====== Information given ======

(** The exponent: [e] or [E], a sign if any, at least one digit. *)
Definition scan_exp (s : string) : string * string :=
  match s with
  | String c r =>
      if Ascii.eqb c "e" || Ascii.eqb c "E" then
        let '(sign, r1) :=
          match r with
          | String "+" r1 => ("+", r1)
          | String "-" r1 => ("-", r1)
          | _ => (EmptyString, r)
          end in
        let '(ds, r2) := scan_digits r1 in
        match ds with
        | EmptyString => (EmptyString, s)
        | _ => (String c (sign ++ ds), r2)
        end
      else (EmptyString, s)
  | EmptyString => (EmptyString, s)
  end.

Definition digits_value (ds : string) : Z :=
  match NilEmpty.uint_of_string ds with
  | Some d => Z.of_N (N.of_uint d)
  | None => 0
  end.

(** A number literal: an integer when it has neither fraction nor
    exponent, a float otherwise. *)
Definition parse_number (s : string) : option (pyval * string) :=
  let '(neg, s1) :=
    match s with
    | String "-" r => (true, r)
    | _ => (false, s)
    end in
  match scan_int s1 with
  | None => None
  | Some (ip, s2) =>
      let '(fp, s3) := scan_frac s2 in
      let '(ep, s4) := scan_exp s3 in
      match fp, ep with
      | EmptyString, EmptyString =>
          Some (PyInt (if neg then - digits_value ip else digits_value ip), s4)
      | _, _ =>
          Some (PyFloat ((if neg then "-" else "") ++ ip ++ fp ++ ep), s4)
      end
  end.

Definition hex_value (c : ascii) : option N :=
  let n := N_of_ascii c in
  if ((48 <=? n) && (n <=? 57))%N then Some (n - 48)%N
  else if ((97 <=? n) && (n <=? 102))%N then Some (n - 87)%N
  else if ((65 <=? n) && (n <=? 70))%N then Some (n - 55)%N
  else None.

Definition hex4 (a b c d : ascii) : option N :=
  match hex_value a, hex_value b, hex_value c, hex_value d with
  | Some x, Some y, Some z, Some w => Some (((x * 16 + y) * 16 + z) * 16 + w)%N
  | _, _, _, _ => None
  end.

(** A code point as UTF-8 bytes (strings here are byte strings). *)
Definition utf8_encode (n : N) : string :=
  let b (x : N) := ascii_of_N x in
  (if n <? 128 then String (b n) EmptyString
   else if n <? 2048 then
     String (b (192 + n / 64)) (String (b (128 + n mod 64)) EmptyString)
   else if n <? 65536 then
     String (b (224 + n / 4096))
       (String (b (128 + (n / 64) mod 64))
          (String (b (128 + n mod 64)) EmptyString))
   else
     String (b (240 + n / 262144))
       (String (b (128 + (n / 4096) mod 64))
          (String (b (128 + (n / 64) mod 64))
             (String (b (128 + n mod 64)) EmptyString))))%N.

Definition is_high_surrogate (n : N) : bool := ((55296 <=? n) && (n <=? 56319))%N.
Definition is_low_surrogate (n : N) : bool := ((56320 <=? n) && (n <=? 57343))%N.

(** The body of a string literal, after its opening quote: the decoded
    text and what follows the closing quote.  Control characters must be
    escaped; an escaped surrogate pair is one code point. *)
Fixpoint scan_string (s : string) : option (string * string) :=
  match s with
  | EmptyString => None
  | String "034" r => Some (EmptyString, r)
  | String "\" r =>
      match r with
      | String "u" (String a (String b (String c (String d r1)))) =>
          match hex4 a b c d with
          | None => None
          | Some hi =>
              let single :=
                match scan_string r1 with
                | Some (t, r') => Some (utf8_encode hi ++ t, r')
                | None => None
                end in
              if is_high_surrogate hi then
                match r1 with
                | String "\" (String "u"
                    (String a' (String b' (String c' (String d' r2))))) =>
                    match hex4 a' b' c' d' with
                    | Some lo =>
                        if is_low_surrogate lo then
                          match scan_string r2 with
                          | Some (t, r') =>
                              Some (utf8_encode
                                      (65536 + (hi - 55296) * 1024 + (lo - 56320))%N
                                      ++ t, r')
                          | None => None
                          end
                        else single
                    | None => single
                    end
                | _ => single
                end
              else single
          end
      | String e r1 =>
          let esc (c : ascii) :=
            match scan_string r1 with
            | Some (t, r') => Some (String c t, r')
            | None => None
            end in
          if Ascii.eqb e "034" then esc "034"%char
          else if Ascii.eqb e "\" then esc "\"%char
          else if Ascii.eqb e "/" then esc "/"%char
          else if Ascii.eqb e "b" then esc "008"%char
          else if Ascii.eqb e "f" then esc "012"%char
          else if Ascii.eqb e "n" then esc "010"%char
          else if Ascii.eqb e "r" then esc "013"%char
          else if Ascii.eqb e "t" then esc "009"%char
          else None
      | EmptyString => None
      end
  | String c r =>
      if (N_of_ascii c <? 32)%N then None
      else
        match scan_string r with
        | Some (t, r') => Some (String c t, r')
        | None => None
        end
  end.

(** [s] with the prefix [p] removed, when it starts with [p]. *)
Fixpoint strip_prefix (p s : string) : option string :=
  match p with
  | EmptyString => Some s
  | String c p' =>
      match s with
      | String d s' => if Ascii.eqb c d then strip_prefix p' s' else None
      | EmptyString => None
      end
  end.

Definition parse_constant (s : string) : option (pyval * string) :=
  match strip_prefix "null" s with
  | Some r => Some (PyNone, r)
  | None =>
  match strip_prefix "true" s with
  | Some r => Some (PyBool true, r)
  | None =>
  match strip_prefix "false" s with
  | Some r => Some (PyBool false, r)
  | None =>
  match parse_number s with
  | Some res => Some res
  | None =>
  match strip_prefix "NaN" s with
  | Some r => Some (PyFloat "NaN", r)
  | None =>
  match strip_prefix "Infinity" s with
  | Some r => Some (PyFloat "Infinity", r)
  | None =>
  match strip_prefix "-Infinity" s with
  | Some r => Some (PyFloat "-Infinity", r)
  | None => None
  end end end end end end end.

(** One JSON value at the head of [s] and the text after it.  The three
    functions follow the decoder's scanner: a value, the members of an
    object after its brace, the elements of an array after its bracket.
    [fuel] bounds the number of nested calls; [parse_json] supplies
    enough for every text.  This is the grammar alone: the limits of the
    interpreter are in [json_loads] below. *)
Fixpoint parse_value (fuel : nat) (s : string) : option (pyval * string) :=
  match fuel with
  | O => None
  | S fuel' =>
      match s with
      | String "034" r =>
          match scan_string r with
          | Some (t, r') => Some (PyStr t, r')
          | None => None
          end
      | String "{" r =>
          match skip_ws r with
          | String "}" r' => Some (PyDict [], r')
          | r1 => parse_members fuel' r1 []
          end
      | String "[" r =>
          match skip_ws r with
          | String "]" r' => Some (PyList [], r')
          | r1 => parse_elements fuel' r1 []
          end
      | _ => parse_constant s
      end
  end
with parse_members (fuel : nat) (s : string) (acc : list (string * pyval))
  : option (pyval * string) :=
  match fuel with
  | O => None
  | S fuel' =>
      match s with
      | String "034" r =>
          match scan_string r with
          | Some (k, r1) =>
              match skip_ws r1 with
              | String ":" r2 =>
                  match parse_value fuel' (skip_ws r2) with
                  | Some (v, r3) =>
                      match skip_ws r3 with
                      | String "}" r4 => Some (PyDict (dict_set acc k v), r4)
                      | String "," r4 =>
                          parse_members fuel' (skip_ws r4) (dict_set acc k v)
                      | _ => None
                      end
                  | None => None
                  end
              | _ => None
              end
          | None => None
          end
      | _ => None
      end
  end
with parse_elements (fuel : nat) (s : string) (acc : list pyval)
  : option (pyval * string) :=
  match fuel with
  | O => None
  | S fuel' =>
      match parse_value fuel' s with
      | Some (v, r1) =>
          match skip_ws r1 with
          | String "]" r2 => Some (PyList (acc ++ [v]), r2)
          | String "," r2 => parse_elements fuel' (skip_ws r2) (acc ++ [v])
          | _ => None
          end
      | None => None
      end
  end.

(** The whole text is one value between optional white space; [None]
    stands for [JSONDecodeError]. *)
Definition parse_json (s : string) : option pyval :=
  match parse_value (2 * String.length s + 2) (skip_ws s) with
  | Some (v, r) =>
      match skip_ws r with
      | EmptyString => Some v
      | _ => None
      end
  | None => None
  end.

======

◆ Task statement
Please restate, word for word, the lines of the entries that run from the first line through the one holding "if ((48 <=? n)", and add nothing.

◆ Result
(** The exponent: [e] or [E], a sign if any, at least one digit. *)
Definition scan_exp (s : string) : string * string :=
  match s with
  | String c r =>
      if Ascii.eqb c "e" || Ascii.eqb c "E" then
        let '(sign, r1) :=
          match r with
          | String "+" r1 => ("+", r1)
          | String "-" r1 => ("-", r1)
          | _ => (EmptyString, r)
          end in
        let '(ds, r2) := scan_digits r1 in
        match ds with
        | EmptyString => (EmptyString, s)
        | _ => (String c (sign ++ ds), r2)
        end
      else (EmptyString, s)
  | EmptyString => (EmptyString, s)
  end.

Definition digits_value (ds : string) : Z :=
  match NilEmpty.uint_of_string ds with
  | Some d => Z.of_N (N.of_uint d)
  | None => 0
  end.

(** A number literal: an integer when it has neither fraction nor
    exponent, a float otherwise. *)
Definition parse_number (s : string) : option (pyval * string) :=
  let '(neg, s1) :=
    match s with
    | String "-" r => (true, r)
    | _ => (false, s)
    end in
  match scan_int s1 with
  | None => None
  | Some (ip, s2) =>
      let '(fp, s3) := scan_frac s2 in
      let '(ep, s4) := scan_exp s3 in
      match fp, ep with
      | EmptyString, EmptyString =>
          Some (PyInt (if neg then - digits_value ip else digits_value ip), s4)
      | _, _ =>
          Some (PyFloat ((if neg then "-" else "") ++ ip ++ fp ++ ep), s4)
      end
  end.

Definition hex_value (c : ascii) : option N :=
  let n := N_of_ascii c in
  if ((48 <=? n) && (n <=? 57))%N then Some (n - 48)%N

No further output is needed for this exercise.